When cocoa beans arrive at Cargill’s warehouse in the Afamu community of Ghana, they are weighed and assigned a barcode. That barcode corresponds to the unique ID code of the farmer selling the beans, and with it, Cargill has access to detailed information related to the farmer’s forest risks.
The barcode system provides insights on farm size, yield estimates, and proximity to protected areas or intact, primary forests. It’s one of many innovative technologies that Cargill is deploying across our cocoa supply chain in Ghana and Côte d’Ivoire as part of our commitment to the Cocoa & Forests Initiative (CFI).
Launched in 2017, CFI is a public-private partnership facilitated by the World Cocoa Foundation and IDH, the Sustainable Trade Initiative. It is chaired by the governments of Ghana and Côte d’Ivoire. Leading global companies, including Cargill, have signed on to CFI to protect and restore forests in cocoa-producing countries.
For Cargill, this commitment is part of our Protect our Planet Strategic Action Plan, which outlines how we will eliminate deforestation from our cocoa supply chain by 2030. Protect Our Planet goals are aligned with Cargill’s company-wide commitment to ending deforestation and builds on the impact of the Cargill Cocoa Promise to deliver a sustainable supply of cocoa and chocolate products from bean to end-product.
“Côte d’Ivoire and Ghana are among the highest priority regions for cocoa sustainability because of their vital landscapes and few remaining forests that must be protected,” said Sebastiaan van der Hoek, forest advisor for Cargill Cocoa & Chocolate. “Together with farmers, customers and other partners, we are scaling our efforts to end deforestation and restore cocoa production landscapes.”

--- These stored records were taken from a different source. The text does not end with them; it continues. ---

(* ===== verification/Generator.v ===== *)
(** * Generation of the objects of a cluster
    (src/controllers/cassandracluster/generator.go)

    From the resource, the status and the name of a rack the generator makes the
    statefulset of the rack: volumes, claim templates, the three init containers,
    the Cassandra container with the side cars, affinities, resources; and the
    services and the disruption budget of the cluster.

    The functions that dereference a pointer of the resource (a probe setting, the
    data centre of a rack, the side car section) return an [outcome]; which
    resources never panic is a theorem.  The configuration passed to the
    config-builder is a JSON tree handled by gabs, a third-party library: it is the
    interface [GabsLib].  A range over a Go map goes through it in an unspecified
    order, the interface [MapOrder]. *)
From S2P Require Import Prelude KubeObjects Types ClusterApi Server K8sUtil.

(** ** Constants *)
Definition bootstrapContainerName : string := "bootstrap".
Definition cassConfigBuilderName : string := "config-builder".
Definition cassBaseConfigBuilderName : string := "base-config-builder".
Definition defaultJvmMaxHeap : string := "2048M".
Definition defaultJvmInitHeap : string := "512M".
Definition hostnameTopologyKey : string := "kubernetes.io/hostname".
Definition defaultInitContainerLimitsCPU : string := "0.5".
Definition defaultInitContainerLimitsMemory : string := "0.5Gi".
Definition defaultInitContainerRequestsCPU : string := "0.5".
Definition defaultInitContainerRequestsMemory : string := "0.5Gi".
Definition defaultBackRestContainerRequestsCPU : string := "0.5".
Definition defaultBackRestContainerRequestsMemory : string := "1Gi".
Definition cassandraConfigMapName : string := "cassandra-config".
Definition defaultBackRestPort : Z := 4567.
Definition jvmOptsName : string := "JVM_OPTS".

Inductive containerType := initContainer | bootstrapContainer | cassandraContainer | backrestContainer.
#[export] Instance containerType_eq_dec : EqDecision containerType.
Proof. solve_decision. Defined.

(** deploy_cassandra.go *)
Definition cassandraPort : Z := 9042.
Definition cassandraPortName : string := "cql".
Definition cassandraIntraNodePort : Z := 7000.
Definition cassandraIntraNodeName : string := "intra-node".
Definition cassandraIntraNodeTLSPort : Z := 7001.
Definition cassandraIntraNodeTLSName : string := "intra-node-tls".
Definition cassandraJMX : Z := 7199.
Definition cassandraJMXName : string := "jmx-port".
Definition JolokiaPort : Z := 8778.
Definition JolokiaPortName : string := "jolokia".
Definition exporterCassandraJmxPort : Z := 9500.
Definition exporterCassandraJmxPortName : string := "promjmx".

Definition DefaultTerminationGracePeriodSeconds : Z := 1800.

(** ** Third-party code *)

(** [NodeConfig]: [map[string]map[string]interface{}], with the values the code puts
    into it. *)
Inductive scalar := VStr (s : string) | VInt (z : Z) | VBool (b : bool).
#[export] Instance scalar_eq_dec : EqDecision scalar.
Proof. solve_decision. Defined.
Abbreviation NodeConfig := (gmap string (gmap string scalar)).

(** [github.com/Jeffail/gabs]: a [*gabs.Container] and the [interface{}] data in it.
    The errors of its functions are ignored by every caller, so what a failing call
    leaves behind is its result. *)
Class GabsLib := {
  Gabs : Type;
  GData : Type;
  (** [d == nil] and the conversion of a value to [interface{}] *)
  GData_nil : GData → bool;
  GData_of : scalar → GData;
  (** [json.Marshal] of a [NodeConfig] *)
  NodeConfig_Marshal : NodeConfig → string;
  ParseJSON : string → Gabs;
  (** [c.Path(p)]; [None] is the nil container *)
  gabs_Path : Gabs → string → option GData;
  gabs_SetP : Gabs → GData → string → Gabs;
  gabs_DeleteP : Gabs → string → Gabs;
  (** [c.MergeFn(source, f)] where [f] takes the value of the source *)
  gabs_MergeSource : Gabs → Gabs → Gabs;
  gabs_String : Gabs → string;
}.

(** [patch.DefaultAnnotator.SetLastAppliedAnnotation], its error ignored *)
Class AnnotatorLib {QL : QuantityLib} := { SetLastAppliedAnnotation : StatefulSet → StatefulSet }.

Section generator.
Context {QL : QuantityLib}.

(** ** Quantities *)
Definition generateResourceQuantity (qs : string) : Quantity := default Quantity_zero (ParseQuantity qs).

(** [resource.MustParse] panics on a malformed quantity. *)
Definition MustParse (qs : string) : outcome Quantity := deref (ParseQuantity qs).

Definition initContainerResources : outcome ResourceRequirements :=
  limitsCPU ← MustParse defaultInitContainerLimitsCPU;
  limitsMemory ← MustParse defaultInitContainerLimitsMemory;
  requestsCPU ← MustParse defaultInitContainerRequestsCPU;
  requestsMemory ← MustParse defaultInitContainerRequestsMemory;
  mret (mkResourceRequirements (Some {[ "cpu" := limitsCPU; "memory" := limitsMemory ]})
                               (Some {[ "cpu" := requestsCPU; "memory" := requestsMemory ]})).

Definition generateResourceList (cpu memory : string) : gmap string Quantity :=
  let resources : gmap string Quantity := ∅ in
  let resources := if cpu != "" then <["cpu" := generateResourceQuantity cpu]> resources else resources in
  if memory != "" then <["memory" := generateResourceQuantity memory]> resources else resources.

(** [float64(z)] for an int64: the nearest multiple of the last place of a 53-bit
    significand, ties to even. *)
Definition float64_of_int64 (z : Z) : Z :=
  if bool_decide (Z.abs z < 2 ^ 53)%Z then z
  else
    let u := (2 ^ (Z.log2 (Z.abs z) - 52))%Z in
    let q := (Z.abs z / u)%Z in
    let r := (Z.abs z `mod` u)%Z in
    let up := bool_decide (u < 2 * r)%Z || (bool_decide (u = 2 * r)%Z && Z.odd q) in
    (Z.sgn z * u * (if up then q + 1 else q))%Z.

Record JvmMemory := mkJvmMemory { maxHeapSize : string; initialHeapSize : string }.

(** The divisions by 4 and by 1024*1024 are exact in floating point; [int] truncates. *)
Definition defineJvmMemory (resources : ResourceRequirements) : JvmMemory :=
  let memory := resource_get (default ∅ (Limits resources)) "memory" in
  if negb (Quantity_IsZero memory) then
    let mhsInMB := (float64_of_int64 (Quantity_Value memory) ÷ (4 * (1024 * 1024)))%Z in
    let ihs := (mhsInMB ÷ 4)%Z in
    mkJvmMemory (Join [Itoa mhsInMB; "M"] "") (Join [Itoa ihs; "M"] "")
  else mkJvmMemory defaultJvmMaxHeap defaultJvmInitHeap.

(** ** Services and budget *)
Definition generateCassandraService (cc : CassandraCluster) (labels : gmap string string)
    (ownerRefs : list OwnerReference) : Service :=
  let annotations := default ∅ (spec_Service (cc_Spec cc)) in
  mkService ((named (cc_Namespace cc) (cc_Name cc)) <| m_Labels := labels |>
               <| m_Annotations := annotations |> <| m_OwnerReferences := ownerRefs |>)
    "ClusterIP" "None" [mkPort cassandraPortName cassandraPort "TCP"] labels true.

Definition generateCassandraExporterService (cc : CassandraCluster) (labels : gmap string string)
    (ownerRefs : list OwnerReference) : Service :=
  let mlabels := MergeLabels [labels; {[ "k8s-app" := "exporter-cassandra-jmx" ]}] in
  mkService ((named (cc_Namespace cc) (cc_Name cc +:+ "-exporter-jmx")) <| m_Labels := mlabels |>
               <| m_OwnerReferences := ownerRefs |>)
    "ClusterIP" "None" [mkPort exporterCassandraJmxPortName exporterCassandraJmxPort "TCP"] labels false.

Definition generatePodDisruptionBudget (name ns : string) (labels : gmap string string)
    (owner : OwnerReference) (maxUnavailable : Z) : PodDisruptionBudget :=
  mkPDB ((named ns name) <| m_Labels := labels |> <| m_OwnerReferences := [owner] |>) maxUnavailable labels 0 0.

(** ** Volumes and mounts *)
Definition emptyDir (name : string) : Volume := mkVolume name EmptyDir.

Definition generateCassandraVolumes (cc : CassandraCluster) : list Volume :=
  let v := emptyDir <$> ["bootstrap"; "extra-lib"; "tools"; "log"; "tmp"] in
  if ConfigMapName (cc_Spec cc) != ""
  then v ++ [mkVolume cassandraConfigMapName (ConfigMapSource (ConfigMapName (cc_Spec cc)) (Some 493%Z))]
  else v.

Definition generateContainerVolumeMount (cc : CassandraCluster) (ct : containerType) : list VolumeMount :=
  if ct == initContainer then [mkVolumeMount "bootstrap" "/bootstrap"]
  else
    let vm := [mkVolumeMount "bootstrap" "/etc/cassandra"; mkVolumeMount "extra-lib" "/extra-lib"] in
    let vm := if ct != backrestContainer then vm ++ [mkVolumeMount "tools" "/opt/bin"] else vm in
    if ct == bootstrapContainer then
      if ConfigMapName (cc_Spec cc) != "" then vm ++ [mkVolumeMount "cassandra-config" "/configmap"] else vm
    else
      let vm := if DataCapacity (cc_Spec cc) != "" then vm ++ [mkVolumeMount "data" "/var/lib/cassandra"] else vm in
      let vm := vm ++ [mkVolumeMount "tmp" "/tmp"] in
      if ct == backrestContainer then vm else vm ++ [mkVolumeMount "log" "/var/log/cassandra"].

Definition generateStorageConfigVolumesMount (cc : CassandraCluster) : list VolumeMount :=
  (λ storage, mkVolumeMount (sc_Name storage) (sc_MountPath storage)) <$> StorageConfigs (cc_Spec cc).

(** ** Claim templates *)
Fixpoint storage_claims (labels : gmap string string) (l : list StorageConfig)
  : result (list PersistentVolumeClaim) :=
  match l with
  | [] => Ok []
  | storage :: l =>
      match sc_PVCSpec storage with
      | None => Err (OtherError "can't create PVC from storageConfig")
      | Some spec =>
          match storage_claims labels l with
          | Ok pvcs => Ok (mkPVC ((named "" (sc_Name storage)) <| m_Labels := labels |>) spec ∅ :: pvcs)
          | Err e => Err e
          end
      end
  end.

Definition generateStorageConfigVolumeClaimTemplates (cc : CassandraCluster) (labels : gmap string string)
  : result (list PersistentVolumeClaim) := storage_claims labels (StorageConfigs (cc_Spec cc)).

Definition generateVolumeClaimTemplate (cc : CassandraCluster) (labels : gmap string string) (dcName : string)
  : outcome (result (list PersistentVolumeClaim)) :=
  dataCapacity ← GetDataCapacityFromDCName cc dcName;
  dataStorageClass ← GetDataStorageClassFromDCName cc dcName;
  if dataCapacity == "" then mret (Ok [])
  else
    let pvc := mkPVC ((named "" DataPVCName) <| m_Labels := labels |>)
      (mkPVCSpec ["ReadWriteOnce"] (Some {[ "storage" := generateResourceQuantity dataCapacity ]})
        (if dataStorageClass != "" then Some dataStorageClass else None) None) ∅ in
    mret match generateStorageConfigVolumeClaimTemplates cc labels with
         | Ok storageConfigPvcs => Ok (pvc :: storageConfigPvcs)
         | Err e => Err e
         end.

(** ** Volumes that a claim replaces *)

(** Where the Cassandra container mounts each claim. *)
Definition volumeClaimMapNameMountPath (containers : list Container)
    (volumeClaimTemplate : list PersistentVolumeClaim) : gmap string string :=
  let mounts := foldl (λ mounts c, if c_Name c == CassandraContainerName then c_VolumeMounts c else mounts)
                  [] containers in
  foldl (λ m volumeClaim,
    foldl (λ m volumeMount,
      if m_Name (pvc_Meta volumeClaim) == vm_Name volumeMount
      then <[m_Name (pvc_Meta volumeClaim) := vm_MountPath volumeMount]> m else m) m mounts)
    ∅ volumeClaimTemplate.

Context {Ord : MapOrder}.

(** One mount of a container: the mounts kept so far and the volumes to remove. *)
Definition dedup_mount (claims : gmap string string) (container : string)
    (acc : list VolumeMount * gset string) (vm : VolumeMount) : list VolumeMount * gset string :=
  let '(newVolumesMounts, volumeToRemove) := acc in
  match claims !! vm_Name vm with
  | Some _ => (newVolumesMounts ++ [vm], volumeToRemove)
  | None =>
      match find_map (λ '(key, value), if value == vm_MountPath vm then Some key else None) (map_range claims) with
      | Some key =>
          (if container != CassandraContainerName then newVolumesMounts ++ [vm <| vm_Name := key |>]
           else newVolumesMounts,
           {[ vm_Name vm ]} ∪ volumeToRemove)
      | None => (newVolumesMounts ++ [vm], volumeToRemove)
      end
  end.

(** The new mounts are stored only when their number differs. *)
Definition dedup_container (claims : gmap string string) (volumeToRemove : gset string) (container : Container)
  : Container * gset string :=
  let '(newVolumesMounts, volumeToRemove) :=
    foldl (dedup_mount claims (c_Name container)) ([], volumeToRemove) (c_VolumeMounts container) in
  (if bool_decide (length newVolumesMounts = length (c_VolumeMounts container)) then container
   else container <| c_VolumeMounts := newVolumesMounts |>, volumeToRemove).

(** The slice of containers is changed in place: it is returned with the set. *)
Definition removeDuplicateVolumeMountsFromContainers (containers : list Container) (claims : gmap string string)
  : list Container * gset string :=
  foldl (λ '(done, volumeToRemove) c,
           let '(c, volumeToRemove) := dedup_container claims volumeToRemove c in
           (done ++ [c], volumeToRemove)) ([], ∅) containers.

Technology drives progress
Cargill’s second annual CFI progress report shows how the company is advancing its multi-year action plan. Using innovative technology, we are mapping farms, tracing cocoa, assessing deforestation risk, engaging suppliers and prioritizing actions on the ground.
Highlights from this year’s report include:
- Using GPS polygon mapping, we have mapped 70% of farms in Côte d’Ivoire and 76% of farms in Ghana that supply our sustainable beans through the Cargill Cocoa Promise Supply Chain Partner Network. This information can support decision-making as Cargill prioritizes engagements and interventions with high-risk suppliers or sourcing geographies to guide improvements towards our CFI commitments.
- We scaled the implementation of digital traceability solutions such as the Cooperative Management System in Côte d’Ivoire and the barcode system in Ghana to trace cocoa from the farm level to the first purchase point.
- We collaborated with several partners on integrated landscape management solutions, supply chain data sharing and deforestation risk assessments. For example, Cargill, together with the World Cocoa Foundation, Climate Focus and in partnership with the World Resources Institute, is working with companies to develop a comprehensive dataset of cocoa plot locations in the direct supply chain and an aligned method for assessing deforestation risk.
- Our holistic agroforestry programs with PUR Projet and IMPACTUM have supported on-farm restoration and forest protection in the buffer zones of important conservation areas by raising awareness, promoting agricultural best practices and engaging communities.
- Since the launch of our CFI action plan in 2018, we have supported more than 15,500 farmers in adopting cocoa agroforestry practices and distributed more than 840,000 multi-purpose trees for on-farm planting.
Moving forward, Cargill will continue to advance our CFI action plan in collaboration with industry partners.
We believe a “smart mix” of measures will be key to success, including new partnerships on the ground; action within the European Union to create a clear market demand for sustainable products; action by other consumer countries; and action by financial institutions and their regulators.
“We are working to understand the root causes of deforestation and address the interconnected issues leading to forest loss,” said van der Hoek. “Continued engagement in Ghana and Côte d’Ivoire will be vital to ensure a thriving cocoa sector for years to come.”